The state Legislature changed California's labor code effective Jan. 1, blocking Specialty Restaurants and other operators from recovering proportional charge-card processing fees from employees' tips. The change protects charged tips that could exceed $1 billion a year, according to a rough estimate based on official foodservice sales tax reports.

"It upset us," Specialty Restaurant's in-house counsel, Ashley Baron, confessed while discussing the changed law resulting from the passage of Assembly Bill 2509. "We're going to go ahead and comply [with the new law] because we don't believe there are any grounds on which to challenge it."

Baron indicated that Specialty would continue to withhold proportional amounts of processing fees linked to credit-card tips in the other 13 states where the company operates. While declining to detail the amount of money his company recovers through that practice, the attorney said Specialty withheld about $18,000 in a single year from servers at the three restaurants involved in the California court case.

Presuming that the company's restaurants all generate comparable annual sales and that the level of tipping and cost of credit-card processing is about equal in all markets, it is conceivable that Specialty Restaurants' past fee-recovery efforts had reduced its workers' tips by $270,000 a year. That estimate also suggests that the company's loss from the change in California law might annually amount to nearly $90,000 in that state.

"It adds up to thousands of dollars for us," Baron confirmed.

No indications have been observed that any large number of restaurateurs in California or elsewhere had embraced Specialty Restaurant's position on the withholding of processing fees on credit-card tips. That's not surprising given the potential public-relations and labor-relations problems that could be faced by a restaurant company that diverted even a small amount of money patrons had intended for their servers to receive in full.

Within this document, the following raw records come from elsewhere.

(* ===== verification/Files.v ===== *)
(** * Creating and renaming migration files (create.go, fix.go, goose.go)

    The two commands that change the directory of the migrations, over a model
    of the operating system's files; [versioned] and [timestamped] (migrate.go)
    by which they tell numbered files from time-stamped ones; and [run]
    (goose.go), which dispatches on the name of a command. *)

From S2P Require Import Prelude GoStrings Effects SqlParser Sql Dialects Store Migration Options.
From S2P Require Import Collect LegacyStore Legacy LegacyRun Names.

(** ** Time stamps (package time) *)

Record Time := mkTime { t_year : Z; t_month : Z; t_day : Z; t_hour : Z; t_minute : Z; t_second : Z }.

(** [getnum]: a number of two digits, or of one digit unless it is [fixed]. *)
Definition getnum (fixed : bool) (s : string) : option (Z * string) :=
  match s with
  | EmptyString => None
  | String a s1 =>
      match digit_of a with
      | None => None
      | Some x =>
          let one := if fixed then None else Some (x, s1) in
          match s1 with
          | EmptyString => one
          | String b s2 => match digit_of b with Some y => Some (x * 10 + y, s2) | None => one end
          end
      end
  end.

Definition isLeap (year : Z) : bool :=
  (year mod 4 =? 0) && (negb (year mod 100 =? 0) || (year mod 400 =? 0)).

Definition daysIn (month year : Z) : Z :=
  if month =? 2 then if isLeap year then 29 else 28
  else if (month =? 4) || (month =? 6) || (month =? 9) || (month =? 11) then 30
  else 31.

(** [time.Parse("20060102150405", value)]; [None] is an error. *)
Definition time_Parse (value : string) : option Time :=
  y1 ← getnum true value; y2 ← getnum true y1.2;
  m ← getnum true y2.2; d ← getnum true m.2;
  h ← getnum false d.2; mi ← getnum true h.2; s ← getnum true mi.2;
  let year := y1.1 * 100 + y2.1 in
  if (1 <=? m.1) && (m.1 <=? 12) && (h.1 <? 24) && (mi.1 <? 60) && (s.1 <? 60) && String.eqb s.2 ""
     && (1 <=? d.1) && (d.1 <=? daysIn m.1 year)
  then Some (mkTime year m.1 d.1 h.1 mi.1 s.1) else None.

Definition time_fields (t : Time) : list Z :=
  [t_year t; t_month t; t_day t; t_hour t; t_minute t; t_second t].

Fixpoint fields_before (a b : list Z) : bool :=
  match a, b with
  | x :: a, y :: b => (x <? y) || ((x =? y) && fields_before a b)
  | _, _ => false
  end.

Definition time_Before (t u : Time) : bool := fields_before (time_fields t) (time_fields u).
Definition time_After (t u : Time) : bool := time_Before u t.

(** [time.Unix(0, 0)] and the time that comes with an error. *)
Definition unix_epoch : Time := mkTime 1970 1 1 0 0 0.
Definition zero_time : Time := mkTime 1 1 1 0 0 0.

(** The conditions of [versioned] and of [timestamped] on a version. *)
Definition is_versioned (version : Z) : bool :=
  let parsed := time_Parse (FormatInt version) in
  time_Before (default zero_time parsed) unix_epoch || is_nil parsed.

Definition is_timestamped (version : Z) : bool :=
  match time_Parse (FormatInt version) with
  | None => false
  | Some versionTime => time_After versionTime unix_epoch
  end.

(** ** The file system (packages os and filepath) *)

(** Files with their contents and directories, by their clean paths; and the
    paths on which an operation fails, with its error. *)
Record OS := mkOS {
  os_files : gmap string string;
  os_dirs : gset string;
  os_fault : string → option error
}.

Definition set_files (files : gmap string string) (os : OS) : OS := mkOS files (os_dirs os) (os_fault os).

(** What is not modelled of them: globbing with other patterns than those used
    on directories without special characters, and renaming directories. *)
Class OtherOS := {
  other_Glob : OS → string → result (list string);
  rename_dir : string → string → M OS unit
}.

(** [filepath.Split]. *)
Fixpoint path_Split (s : string) : string * string :=
  match s with
  | EmptyString => (EmptyString, EmptyString)
  | String c s' =>
      match path_Split s' with
      | (EmptyString, file) =>
          if Ascii.eqb c "/" then (String c EmptyString, file) else (EmptyString, String c file)
      | (dir, file) => (String c dir, file)
      end
  end.

(** The directory of a clean path. *)
Definition path_Dir (p : string) : string := path_Clean (path_Split p).1.

(** What stands before the names of the entries of a directory. *)
Definition dir_prefix (dir : string) : string :=
  if String.eqb dir "." then "" else if String.eqb dir "/" then "/" else dir +++ "/".

Fixpoint strip_prefix (p s : string) : option string :=
  match p, s with
  | EmptyString, _ => Some s
  | String a p, String b s => if Ascii.eqb a b then strip_prefix p s else None
  | String _ _, EmptyString => None
  end.

Definition entry_name (n : string) : bool :=
  lacks "/" n && negb (String.eqb n "" || String.eqb n "." || String.eqb n "..").

Definition string_le (a b : string) : Prop := String.leb a b = true.
#[export] Instance string_le_dec : RelDecision string_le.
Proof. intros a b. unfold string_le. apply _. Defined.

(** The sorted names in a directory. *)
Definition names_in (os : OS) (dir : string) : list string :=
  merge_sort string_le
    (omap (λ p, match strip_prefix (dir_prefix dir) p with
                | Some n => if entry_name n then Some n else None
                | None => None
                end) (elements (dom (os_files os) ∪ os_dirs os))).

Definition os_Stat (os : OS) (name : string) : option error :=
  let p := path_Clean name in
  match os_fault os p with
  | Some e => Some e
  | None => if bool_decide (p ∈ dom (os_files os) ∪ os_dirs os) then None else Some (ESentinel fs_ErrNotExist)
  end.

(** [os.IsNotExist]; it does not unwrap. *)
Definition os_IsNotExist (err : option error) : bool :=
  match err with Some (ESentinel fs_ErrNotExist) => true | _ => false end.

Definition hasMeta (path : string) : bool :=
  negb (lacks "*" path && lacks "?" path && lacks "[" path && lacks "\" path).

(** [cleanGlobPath]. *)
Definition cleanGlobPath (path : string) : string :=
  if String.eqb path "" then "." else if String.eqb path "/" then path
  else substring 0 (String.length path - 1) path.

Section Glob.
Context `{OtherOS}.

(** [filepath.Glob] for the patterns with a star before a literal suffix; errors
    of reading the directory are ignored. *)
Definition os_Glob (os : OS) (pattern : string) : result (list string) :=
  let '(dir, file) := path_Split pattern in
  let dir := cleanGlobPath dir in
  match file with
  | String "*" suffix =>
      if hasMeta dir || hasMeta suffix then other_Glob os pattern
      else if bool_decide (dir ∈ os_dirs os) && is_nil (os_fault os dir)
      then inl (map (path_Join dir) (filter (λ n, HasSuffix n suffix = true) (names_in os dir)))
      else inl []
  | _ => other_Glob os pattern
  end.

Definition os_Open (os : OS) : FS := λ name,
  let p := path_Clean name in
  match os_fault os p with
  | Some e => inr e
  | None =>
      match os_files os !! p with
      | Some content => inl (mkReader content None, None)
      | None => inr (ESentinel fs_ErrNotExist)
      end
  end.

(** [osFS{}]. *)
Definition osFS (os : OS) : BaseFS := mkBaseFS (mkFileSystem (os_Open os) (os_Glob os)) (os_Stat os).

(** [os.Create]: the file is truncated if it exists. *)
Definition os_Create (name : string) : M OS unit :=
  os ← gets (λ os, os);
  let p := path_Clean name in
  match os_fault os p with
  | Some e => fail e
  | None =>
      if bool_decide (p ∈ os_dirs os) then fail (errors_New "is a directory")
      else if bool_decide (path_Dir p ∈ os_dirs os) then modify (set_files (<[p := ""]> (os_files os)))
      else fail (ESentinel fs_ErrNotExist)
  end.

(** Writing all of a file's contents. *)
Definition os_write (name content : string) : M OS unit :=
  modify (λ os, set_files (<[path_Clean name := content]> (os_files os)) os).

(** [os.Rename]: a file at the new path is replaced. *)
Definition os_Rename (oldpath newpath : string) : M OS unit :=
  os ← gets (λ os, os);
  let p := path_Clean oldpath in
  let q := path_Clean newpath in
  match os_fault os p, os_fault os q with
  | Some e, _ => fail e
  | None, Some e => fail e
  | None, None =>
      match os_files os !! p with
      | Some content =>
          if bool_decide (q ∈ os_dirs os) then fail (errors_New "file exists")
          else if bool_decide (path_Dir q ∈ os_dirs os)
          then modify (set_files (<[q := content]> (delete p (os_files os))))
          else fail (ESentinel fs_ErrNotExist)
      | None =>
          if bool_decide (p ∈ os_dirs os) then rename_dir oldpath newpath
          else fail (ESentinel fs_ErrNotExist)
      end
  end.

End Glob.

(** ** Templates *)

Record tmplVars := mkTmplVars { Version : string; CamelName : string }.

(** [template.Execute]: what it writes, and its error. *)
Definition Template : Type := tmplVars → string * option error.

Definition sqlMigrationTemplate : Template := λ _,
  ("-- +goose Up
SELECT 'up SQL query';

-- +goose Down
SELECT 'down SQL query';
", None).

Definition quoted (s : string) : string := String (ch 34) (s +++ String (ch 34) "").

Definition goSQLMigrationTemplate : Template := λ vars,
  let up := "up" +++ CamelName vars in
  let down := "down" +++ CamelName vars in
  ("package migrations

import (
	" +++ quoted "context" +++ "
	" +++ quoted "database/sql" +++ "
	" +++ quoted "github.com/pressly/goose/v3" +++ "
)

func init() {
	goose.AddMigrationContext(" +++ up +++ ", " +++ down +++ ")
}

func " +++ up +++ "(ctx context.Context, tx *sql.Tx) error {
	// This code is executed when the migration is applied.
	return nil
}

func " +++ down +++ "(ctx context.Context, tx *sql.Tx) error {
	// This code is executed when the migration is rolled back.
	return nil
}
", None).

(** ** The commands *)

(** The legacy state, the file system and the global [sequential]. *)
Record OW (D : Type) := mkOW { o_lw : LW D; o_os : OS; o_sequential : bool }.
Arguments mkOW {D} _ _ _.
Arguments o_lw {D} _.
Arguments o_os {D} _.
Arguments o_sequential {D} _.

Section Commands.
Context {D : Type} `{OtherOS, Unicode} (range : registry → list (Z * Migration)).

Definition set_olw (l : LW D) (w : OW D) : OW D := mkOW l (o_os w) (o_sequential w).
Definition set_oos (os : OS) (w : OW D) : OW D := mkOW (o_lw w) os (o_sequential w).
Definition lifto {A} (m : M (LW D) A) : M (OW D) A := zoom o_lw set_olw m.
Definition liftf {A} (m : M OS A) : M (OW D) A := zoom o_os set_oos m.

Definition SetSequential (s : bool) : M (OW D) unit := modify (λ w, mkOW (o_lw w) (o_os w) s).

(** [migrations.versioned()] and [migrations.timestamped()]. *)
Definition versioned (ms : Migrations) : M (LW D) Migrations :=
  vs ← mmap version_of ms; mret (filter (λ vp, is_versioned vp.1 = true) vs).*2.
Definition timestamped (ms : Migrations) : M (LW D) Migrations :=
  vs ← mmap version_of ms; mret (filter (λ vp, is_timestamped vp.1 = true) vs).*2.

(** [collectMigrationsFS(osFS{}, dir, minVersion, maxVersion, registeredGoMigrations)]. *)
Definition collect_os (dir : string) : M (OW D) Migrations :=
  os ← gets o_os; lifto (collectMigrationsFS range (osFS os) dir minVersion maxVersion).

(** The version after that of the last migration, or the first one. *)
Definition next_version (vMigrations : Migrations) : M (OW D) Z :=
  r ← catch (lifto (Migrations_Last vMigrations));
  match r with
  | inl last => m ← lifto (load last); mret (wrap64 (m_Version m + 1))
  | inr _ => mret 1
  end.

(** The loop of [Fix]. *)
Fixpoint rename_loop (tsMigrations : Migrations) (version : Z) : M (OW D) unit :=
  match tsMigrations with
  | [] => mret tt
  | p :: tsMigrations =>
      tsm ← lifto (load p);
      let oldPath := m_Source tsm in
      let newPath := Replace oldPath (FormatInt (m_Version tsm)) (Sprintf_05v version) 1 in
      liftf (os_Rename oldPath newPath);;
      rename_loop tsMigrations (wrap64 (version + 1))
  end.

Definition Fix (dir : string) : M (OW D) unit :=
  migrations ← collect_os dir;
  tsMigrations ← lifto (timestamped migrations);
  vMigrations ← lifto (versioned migrations);
  version ← next_version vMigrations;
  rename_loop tsMigrations version.

(** The version of the new file; [now] is the time of the clock in the format
    of time stamps. *)
Definition choose_version (now dir : string) : M (OW D) string :=
  sequential ← gets o_sequential;
  if sequential : bool then
    r ← catch (collect_os dir);
    migrations ← (match r with
                  | inl migrations => mret migrations
                  | inr err => if errors_Is err ErrNoMigrationFiles then mret [] else fail err
                  end);
    vMigrations ← lifto (versioned migrations);
    v ← next_version vMigrations;
    mret (Sprintf_05v v)
  else mret now.

Definition CreateWithTemplate (now : string) (dir : string) (tmpl : option Template)
    (name migrationType : string) : M (OW D) unit :=
  version ← choose_version now dir;
  let filename := version +++ "_" +++ snakeCase name +++ "." +++ migrationType in
  let tmpl := match tmpl with
              | Some t => t
              | None => if String.eqb migrationType "go" then goSQLMigrationTemplate else sqlMigrationTemplate
              end in
  let path := path_Join dir filename in
  err ← gets (λ w, os_Stat (o_os w) path);
  if negb (os_IsNotExist err) then
    fail (match err with
          | Some err => EErrorf "failed to create migration file: %w" [AWrap err]
          | None => errors_New "failed to create migration file: %!w(<nil>)"
          end)
  else
    wrap_err (λ err, EErrorf "failed to create migration file: %w" [AWrap err]) (liftf (os_Create path));;
    let vars := mkTmplVars version (camelCase name) in
    liftf (os_write path (tmpl vars).1);;
    match (tmpl vars).2 with
    | Some err => fail (EErrorf "failed to execute tmpl: %w" [AWrap err])
    | None => mret tt
    end.

Definition Create (now dir name migrationType : string) : M (OW D) unit :=
  CreateWithTemplate now dir None name migrationType.

End Commands.

(** ** [run] *)

Section Run.
Context {D : Type} `{Driver D, Multierr, OtherOS, Unicode}.
Context (goFn : Z → DBTxConn → M (DB D) unit) (interpolate : string → result string).
Context (range : registry → list (Z * Migration)).
(** The global [baseFS]: [osFS{}] or what [SetBaseFS] has set. *)
Context (baseFS : OS → BaseFS) (querier : Querier) (tableName : string).

Definition database_command (command : string) : option Command :=
  if String.eqb command "up" then Some Cmd_up
  else if String.eqb command "up-by-one" then Some Cmd_up_by_one
  else if String.eqb command "up-to" then Some Cmd_up_to
  else if String.eqb command "down" then Some Cmd_down
  else if String.eqb command "down-to" then Some Cmd_down_to
  else if String.eqb command "redo" then Some Cmd_redo
  else if String.eqb command "reset" then Some Cmd_reset
  else if String.eqb command "status" then Some Cmd_status
  else if String.eqb command "version" then Some Cmd_version
  else None.

Definition run (fuel : nat) (now command dir : string) (args : list string) (options : list OptionsFunc)
  : M (OW D) (option unit) :=
  if String.eqb command "create" then
    match args with
    | [] => fail (errors_New "create must be of form: goose DRIVER DBSTRING [OPTIONS] create NAME [go|sql]")
    | name :: rest =>
        let migrationType := match rest with [t] => t | _ => "go" end in
        Create range now dir name migrationType;; mret (Some tt)
    end
  else if String.eqb command "fix" then Fix range dir;; mret (Some tt)
  else
    match database_command command with
    | Some c =>
        os ← gets o_os;
        lifto (run_command goFn interpolate range (baseFS os) querier tableName fuel c dir args options)
    | None => fail (EErrorf "%q: no such command" [AStr command])
    end.

End Run.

Still, other operators were disappointed to hear of Specialty Restaurants' setback, the company said.

"I've been getting calls from several groups interested in the progress of our case; they felt strongly we were right," Baron explained. "I told them, 'Now you need to lobby [for change] in Sacramento.'"

Baron said Specialty Restaurants was concerned that foodservice industry "lobbying organizations" had not done a better job of publicizing the threat from AB 2509. Specialty Restaurants learned of the bill and its passage after the fact, he said.

A spokeswoman for the California Restaurant Association acknowledged that her organization had learned of the bill's existence only late in the legislative process. However, she added, the CRA tried without success to get the bill's author, Assemblyman Darrell Steinberg of Sacramento, to remove from the measure the prohibition against withholding processing fees on credit-card tips.

Assembly labor committee sources said Steinberg, a Democrat, introduced the bill at the behest of the California Labor Federation, a state affiliate of the AFL-CIO.

Miles Locker, chief counsel for the California labor commissioner, said his office viewed the language in AB 2509 "as a clarification" of existing law as interpreted by that agency. He acknowledged that the Orange County Superior Court appellate panel that ruled recently against his office and in favor of Specialty Restaurants had considered AB 2509 "a change in the law" and therefore not retroactively applicable to the three-restaurant case at issue.

Referring to AB 2509 and his agency's long-running conflict with Specialty Restaurants, Locker said, "We're quite confident we won't run into this situation again."

He said the labor commissioner did not have a direct hand in forming the legislation. However, the organized labor forces behind the bill "were probably made aware of the case [against Specialty Restaurants] by my office," he added.

Specialty Restaurants' struggle with regulators began several years ago when servers in its California restaurants complained about the practice. Representatives of the labor commissioner's office told the restaurant company that its policy violated a section of the labor code prohibiting employers from recovering any business costs from workers.

Disagreeing with the commissioner's interpretation of the labor code, Specialty Restaurants held its ground. To support its position, the company produced a 1977 letter from the U.S. Labor Department's Employment Standards Administration, indicating that the agency saw nothing wrong with withholding a proportionate amount of processing fees on credit-card tips.